When you buy a belt from Good Threads LLC you do just that. Their custom and ready-made belts benefit people, mostly Haitian refugees, in Esperanza. Currently they employ about 40 women stitching belts for them. This is particularly important because jobs for women are hard to find, especially for Haitian women.
Not only do they give their employees good-paying jobs they provide them with medical and financial services, including a bank and micro loans. The bank is important because, as illegal immigrants these women do not have access to regular banks. With the small loans they can provide beds or clothes for their children or buy items they can then sell.
It’s an amazing story and one that started in 2011. David Palmer was living in Esperanza and was volunteering at many of the community organizations there. When he learned about needlepoint belts, he saw this as an opportunity to employ the women in this community. He saw that these women had hands that were both capable and dexterous because braiding hair is a common pastime. Thus they had the motor skills to master needlepoint. They are so popular that there is a waiting list of women wanting to work for them.
Many of the women employed are single mothers. Stitching needlepoint belts is a job they can do from their homes while they care for their children. You can learn more about them in this short video.
The company sells ready-made and custom-designed needlepoint belts. They also provide needlepoint belt finishing for a flat rate. Soon they will be adding needlepoint dog collars to their product line.

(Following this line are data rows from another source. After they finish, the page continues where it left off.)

(* ===== verification/Buffer.v ===== *)
(** * The packet buffer

    [include/cfd/buffer.hpp]: a heap block of fixed capacity with a length.
    [size_t] has [w] bits (32 on the router targets, 64 on the host), so the
    bound test of [append] is on a sum that wraps. *)
From S2P Require Import Prelude.
Local Open Scope Z_scope.
Local Open Scope cfd_scope.

Section buffer.
(** The width of [std::size_t]. *)
Context (w : Z).

Definition size_t (z : Z) : Z := z mod 2 ^ w.

(** [data_] points to a block of [cap_] bytes. *)
Record Buffer := mkBuffer { data_ : list Z; cap_ : Z; len_ : Z }.

(** [Buffer(cap)]: [make_unique<uint8_t[]>] zero-initialises the block. *)
Definition Buffer_new (cap : Z) : Buffer :=
  mkBuffer (replicate (Z.to_nat cap) 0) cap 0.

(** Every operation answers [None] for a call of [overflow_], which throws
    [std::length_error], or terminates where exceptions are off. *)
Definition resize (n : Z) (b : Buffer) : option Buffer :=
  if cap_ b <? n then None else Some (mkBuffer (data_ b) (cap_ b) n).

Definition clear (b : Buffer) : Buffer := mkBuffer (data_ b) (cap_ b) 0.

(** [append(p, n)], [n] being the number of bytes of [p]. *)
Definition append (p : list Z) (b : Buffer) : run (option Buffer) :=
  let n := Z.of_nat (length p) in
  if cap_ b <? size_t (len_ b + n) then Done None
  else
    let! d := run_opt (memcpy_at (Z.to_nat (len_ b)) p (data_ b)) in
    Done (Some (mkBuffer d (cap_ b) (size_t (len_ b + n)))).

(** The bytes in use, what the class is for. *)
Definition contents (b : Buffer) : list Z := take (Z.to_nat (len_ b)) (data_ b).

(** The type: the length is within the capacity, which is that of the block. *)
Definition buffer_ok (b : Buffer) : Prop :=
  0 <= len_ b <= cap_ b ∧ cap_ b = Z.of_nat (length (data_ b)) ∧ cap_ b < 2 ^ w.

Lemma Buffer_new_ok cap :
  0 <= cap < 2 ^ w → buffer_ok (Buffer_new cap) ∧ contents (Buffer_new cap) = [].
Proof.
  intros Hc. unfold buffer_ok. simpl. rewrite length_replicate.
  split; [|done]. rewrite Z2Nat.id by lia. lia.
Qed.

Lemma clear_ok b : buffer_ok b → buffer_ok (clear b) ∧ contents (clear b) = [].
Proof. unfold buffer_ok. simpl. intros. split; [|done]. lia. Qed.

(** [Buffer::append] writes inside its block, appends the bytes and keeps
    the buffer well formed when they fit, and reports the overflow otherwise,
    leaving nothing written: provided the buffer and the appended bytes fit in
    one address space, so that the bound test does not wrap. *)
Theorem append_spec p b :
  buffer_ok b → cap_ b + Z.of_nat (length p) < 2 ^ w →
  (len_ b + Z.of_nat (length p) <= cap_ b ∧
   ∃ b', append p b = Done (Some b') ∧ buffer_ok b'
         ∧ contents b' = contents b ++ p ∧ cap_ b' = cap_ b)
  ∨ (cap_ b < len_ b + Z.of_nat (length p) ∧ append p b = Done None).
Proof.
  intros (Hl & Hc & Hw) Hfit. unfold append, size_t.
  rewrite Z.mod_small by lia.
  destruct (cap_ b <? _) eqn:Hlt; bool_facts; [by right|left].
  split; [done|].
  rewrite memcpy_at_Some by lia. simpl. eexists. split; [done|].
  unfold buffer_ok, contents. simpl. split_and!; try lia.
  - rewrite !length_app, length_take, length_drop. lia.
  - rewrite app_assoc. rewrite take_app_length'; [done|].
    rewrite length_app, length_take. lia.
Qed.

(** Without that proviso the sum wraps, the test passes, and the copy leaves
    the block. *)
Lemma append_wrap p b :
  buffer_ok b → 0 <= w → 2 ^ w <= len_ b + Z.of_nat (length p) < 2 ^ w + cap_ b →
  append p b = UB.
Proof.
  intros (Hl & Hc & Hw) Hw0 Hwrap. unfold append, size_t.
  replace ((len_ b + _) mod 2 ^ w) with (len_ b + Z.of_nat (length p) - 2 ^ w).
  2: { apply Z.mod_unique with 1; lia. }
  rewrite (proj2 (Z.ltb_ge _ _)) by lia.
  unfold memcpy_at. rewrite (proj2 (Nat.leb_gt _ _)); [done|lia].
Qed.

(** [resize] keeps the bound, or reports the overflow. *)
Lemma resize_spec n b :
  buffer_ok b → 0 <= n →
  (n <= cap_ b ∧ ∃ b', resize n b = Some b' ∧ buffer_ok b' ∧ len_ b' = n)
  ∨ (cap_ b < n ∧ resize n b = None).
Proof.
  intros (Hl & Hc & Hw) Hn. unfold resize.
  destruct (cap_ b <? n) eqn:Hlt; bool_facts; [by right|left].
  split; [done|]. eexists. split; [done|]. unfold buffer_ok. simpl. lia.
Qed.

End buffer.

(** Two appends to an 8-byte buffer: the second does not fit. *)
Lemma append_spec_witness :
  buffer_ok 32 (Buffer_new 8) ∧
  ((0 + 5 <= 8 ∧
    ∃ b', append 32 [1; 2; 3; 4; 5] (Buffer_new 8) = Done (Some b') ∧ buffer_ok 32 b'
          ∧ contents b' = [] ++ [1; 2; 3; 4; 5] ∧ cap_ b' = 8)
   ∨ (8 < 0 + 5 ∧ append 32 [1; 2; 3; 4; 5] (Buffer_new 8) = Done None)).
Proof.
  split; [unfold buffer_ok; simpl; lia|].
  apply (append_spec 32 [1; 2; 3; 4; 5] (Buffer_new 8)); [unfold buffer_ok; simpl; lia|simpl; lia].
Defined.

The good work of this company doesn’t end here. With each belt a portion goes to the Joan Rose Foundation, which helps impoverished children in the same barrio. Each belt purchased can provide enough money to give a child three meals a day for a month.
Currently the Foundation helps over 120 children 5.5 days a week. While they provide food, clothing, medicine, and support to help with the children’s immediate needs, their goal is to break the cycle of poverty they and their families are stuck in.